(** Where the fallback does hold: whenever the external request fails
    (no reply, an error status, a body that is not JSON) or the reply
    parses to a JSON object, [get_stock_data] returns without raising,
    what it returns is non-empty provided the mock series of the ticker
    is, and every failure of the request resolves to the mock series. *)
Theorem get_stock_data_returns_nonempty (w : world) (ticker : string) (st : state) :
  truthy (get_mock_stock_data ticker) = true ->
  request_failed (network w (stock_url w ticker))
  || object_reply (network w (stock_url w ticker)) = true ->
  exists v st',
    get_stock_data w ticker st = (Ret v, st')
    /\ truthy v = true
    /\ (request_failed (network w (stock_url w ticker)) = true ->
        v = get_mock_stock_data ticker).
Proof.
  intros Hmock Hreply.
  destruct (network w (stock_url w ticker)) as [reason|status body|status fault]
    eqn:Hnet.
  3:{ cbn in Hreply. rewrite orb_false_r in Hreply.
      rewrite (get_stock_data_broken _ _ _ _ _ Hnet). cbn zeta. rewrite Hreply.
      eexists; eexists. auto. }
  - eexists; eexists. rewrite (get_stock_data_no_reply _ _ _ _ Hnet). auto.
  - destruct (is_http_error status) eqn:Hst.
    + eexists; eexists. rewrite (get_stock_data_http_error _ _ _ _ _ Hnet Hst). auto.
    + destruct body as [data|].
      * cbn in Hreply. rewrite Hst in Hreply. cbn in Hreply.
        destruct data; try discriminate.
        rewrite (get_stock_data_object _ _ _ _ _ Hnet Hst). cbn zeta.
        cbn [request_failed]. rewrite Hst. cbn [orb].
        destruct (dict_has "Error Message" kvs).
        { eexists; eexists. split; [reflexivity|]. split; [assumption|discriminate]. }
        destruct (dict_lookup "Time Series (Daily)" kvs) as [v|].
        { destruct (truthy v) eqn:Hv; eexists; eexists;
            (split; [reflexivity|]); (split; [assumption|discriminate]). }
        { eexists; eexists. split; [reflexivity|]. split; [assumption|discriminate]. }
      * eexists; eexists. rewrite (get_stock_data_not_json _ _ _ _ Hnet Hst). auto.
Qed.

(** C6, amended.  On a reply that parses to a JSON object:
    with an ['Error Message'] field, [get_stock_data] logs an error and
    returns the mock series; without it, and with the
    ['Time Series (Daily)'] field missing or empty (falsy), it returns
    the mock series and logs nothing; in every other case it returns the
    value of that field as it was parsed. *)
Theorem get_stock_data_fallback_policy
  (w : world) (ticker : string) (st : state) (status : Z)
  (kvs : list (string * json)) :
  network w (stock_url w ticker) = Reply status (Some (JObj kvs)) ->
  is_http_error status = false ->
  let st1 := add_event (HttpGet (stock_url w ticker)) st in
  (dict_has "Error Message" kvs = true ->
   get_stock_data w ticker st =
     (Ret (get_mock_stock_data ticker),
      add_event (LogError ("Error retrieving data for " ++ ticker)%string None) st1))
  /\ (dict_has "Error Message" kvs = false ->
      dict_lookup "Time Series (Daily)" kvs = None
      \/ (exists v, dict_lookup "Time Series (Daily)" kvs = Some v
                    /\ truthy v = false) ->
      get_stock_data w ticker st = (Ret (get_mock_stock_data ticker), st1))
  /\ (dict_has "Error Message" kvs = false ->
      forall v, dict_lookup "Time Series (Daily)" kvs = Some v ->
                truthy v = true ->
                get_stock_data w ticker st = (Ret v, st1)).
Proof.
  intros Hnet Hst st1.
  pose proof (get_stock_data_object w ticker st status kvs Hnet Hst) as H.
  cbn zeta in H. fold st1 in H. rewrite H. clear H.
  repeat split.
  - intros ->. reflexivity.
  - intros -> [-> | [v [-> Hv]]]; [reflexivity|]. rewrite Hv. reflexivity.
  - intros -> v -> ->. reflexivity.
Qed.

End ProviderClaims.

(** The closed statements below are run on the reference runtime. *)
#[local] Existing Instances Reference.runtime Reference.data_py.

Lemma get_stock_data_returns_nonempty_witness :
  let w := world_of (NoReply "timed out") in
  truthy (get_mock_stock_data "") = true
  /\ request_failed (network w (stock_url w ""))
     || object_reply (network w (stock_url w "")) = true
  /\ exists v st',
       get_stock_data w "" state0 = (Ret v, st')
       /\ truthy v = true
       /\ (request_failed (network w (stock_url w "")) = true ->
           v = get_mock_stock_data "").
Proof.
  split; [reflexivity|]. split; [reflexivity|].
  apply (get_stock_data_returns_nonempty
           (world_of (NoReply "timed out")) "" state0); reflexivity.
Defined.

(** C1.  The claim fails at this input: the provider answers with
    status 200 and the JSON body [null]; ['Error Message' in data] raises
    [TypeError], which is not a [RequestException], so no fallback to the
    mock series happens and the exception leaves [get_stock_data]. *)
Lemma get_stock_data_raises_on_null :
  fst (get_stock_data (world_of null_reply) "AAPL" state0) = Raise TypeError.
Proof. reflexivity. Qed.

### What to produce
Please go through the listing and return each line that has "logs" in it.

### Answer space
    with an ['Error Message'] field, [get_stock_data] logs an error and
    the mock series and logs nothing; in every other case it returns the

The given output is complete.